▶ **Work request**
Look through the records that follow. Copy every line containing the word "Lemma".

▶ **Working data**
(** ** The properties *)

(** C19: on every text each kstrto function returns: when the text denotes a number
    that the type holds, it stores the number and returns 0; when the number
    does not fit, it returns -ERANGE; any other text is refused with -EINVAL or
    -ERANGE, and no error touches the result.  The one exception is a
    zero with a minus sign, which the signed conversions refuse. *)
Theorem kstrto_correct :
  Forall (fun '(hi, f) => unsigned_conversion hi f)
    [(2 ^ 64, kstrtoull); (2 ^ 32, kstrtoul); (2 ^ 32, kstrtouint); (2 ^ 16, kstrtou16); (2 ^ 8, kstrtou8)] /\
  Forall (fun '(hi, f) => signed_conversion hi f)
    [(2 ^ 63, kstrtoll); (2 ^ 31, kstrtol); (2 ^ 31, kstrtoint); (2 ^ 15, kstrtos16); (2 ^ 7, kstrtos8)].
Proof. split; [apply unsigned_conversions|apply signed_conversions]. Qed.

(** "+0x1f", with a newline. *)
Lemma kstrto_correct_witness : exists rv res',
  kstrtoull ([43; 48; 120; 49; 102; 10] ++ [0]) 0 5 = Some (rv, res') /\ rv = 0 /\ res' = 31.
Proof.
  destruct kstrto_correct as [Hu _]. apply List.Forall_inv in Hu.
  destruct (Hu [43; 48; 120; 49; 102; 10] [] 0 5) as (rv & res' & H & Hp); [lia| |].
  - unfold str. repeat (apply List.Forall_cons; [lia|]). apply List.Forall_nil.
  - exists rv, res'. split; [exact H|exact Hp].
Defined.

(** simple_strtoull() agrees with kstrtoull(): where the latter accepts a
    text without sign and newline, the former returns the same number and stops at
    the end of the text; and for any text it returns, with the
    value modulo 2^64 of the longest run of digits at its beginning. *)
Theorem simple_strtoull_agrees t rest base res res' : 0 <= base < 2 ^ 32 -> str t ->
  (strip_newline t = t -> _kstrtoull (t ++ 0 :: rest) base res = Some (0, res') ->
     simple_strtoull (t ++ 0 :: rest) base = Some (res', 0 :: rest)) /\
  (base <> 0 -> (base = 16 -> starts_0x t = false) ->
     exists v, value_from base 0 (digit_prefix base t) = Some v /\
       simple_strtoull (t ++ 0 :: rest) base = Some (u64 v, drop (length (digit_prefix base t)) t ++ 0 :: rest)).
Proof.
  intros Hb Ht. split.
  - intros Hs Hk. destruct (kstrtoull_text t rest base res Hb Ht) as (rv & r & Hr & Hp). rewrite Hk in Hr.
    injection Hr as <- <-. unfold parsed, fits64 in Hp. destruct (number_value base t) as [v|] eqn:Hv; [|naive_solver].
    destruct (Z.ltb_spec v (2 ^ 64)); [|naive_solver]. destruct Hp as [_ ->].
    rewrite (simple_strtoull_ok t rest base v) by done. apply number_nonneg in Hv; [|lia|done]. by rewrite u64_small by lia.
  - intros H0 H16. unfold simple_strtoull. rewrite (proj2 (Z.eqb_neq base 0)), bind_Some, skip_ok, bind_Some by done.
    destruct (Z.eqb_spec base 16) as [->|]; cbn [andb]; [rewrite H16 by done|]; apply (simple_digits_ok _ t rest Ht 0).
Qed.

Lemma simple_strtoull_agrees_witness : simple_strtoull [49; 50; 0; 7] 10 = Some (12, [0; 7]).
Proof.
  refine (proj1 (simple_strtoull_agrees [49; 50] [7] 10 5 12 _ _) _ _).
  - lia.
  - unfold str. repeat (apply List.Forall_cons; [lia|]). apply List.Forall_nil.
  - reflexivity.
  - vm_compute. reflexivity.
Defined.

(** A zero with a minus sign is refused, although it fits. *)
Example kstrtoll_minus_zero : kstrtoll [45; 48; 0] 10 5 = Some (- ERANGE, 5).
Proof. vm_compute. reflexivity. Qed.

(** More characters than the buffer of kstrtou8_from_user() holds are dropped
    silently: of "0000000000255" only the zeros are read. *)
Example kstrtou8_from_user_truncates :
  kstrto_from_user copy_available kstrtou8 1 (repeat 0 11) (repeat 48 10 ++ [50; 53; 53]) 13 10 5 = Some (0, 0).
Proof. vm_compute. reflexivity. Qed.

▶ **Solved problem**
Lemma kstrto_correct_witness : exists rv res',
Lemma simple_strtoull_agrees_witness : simple_strtoull [49; 50; 0; 7] 10 = Some (12, [0; 7]).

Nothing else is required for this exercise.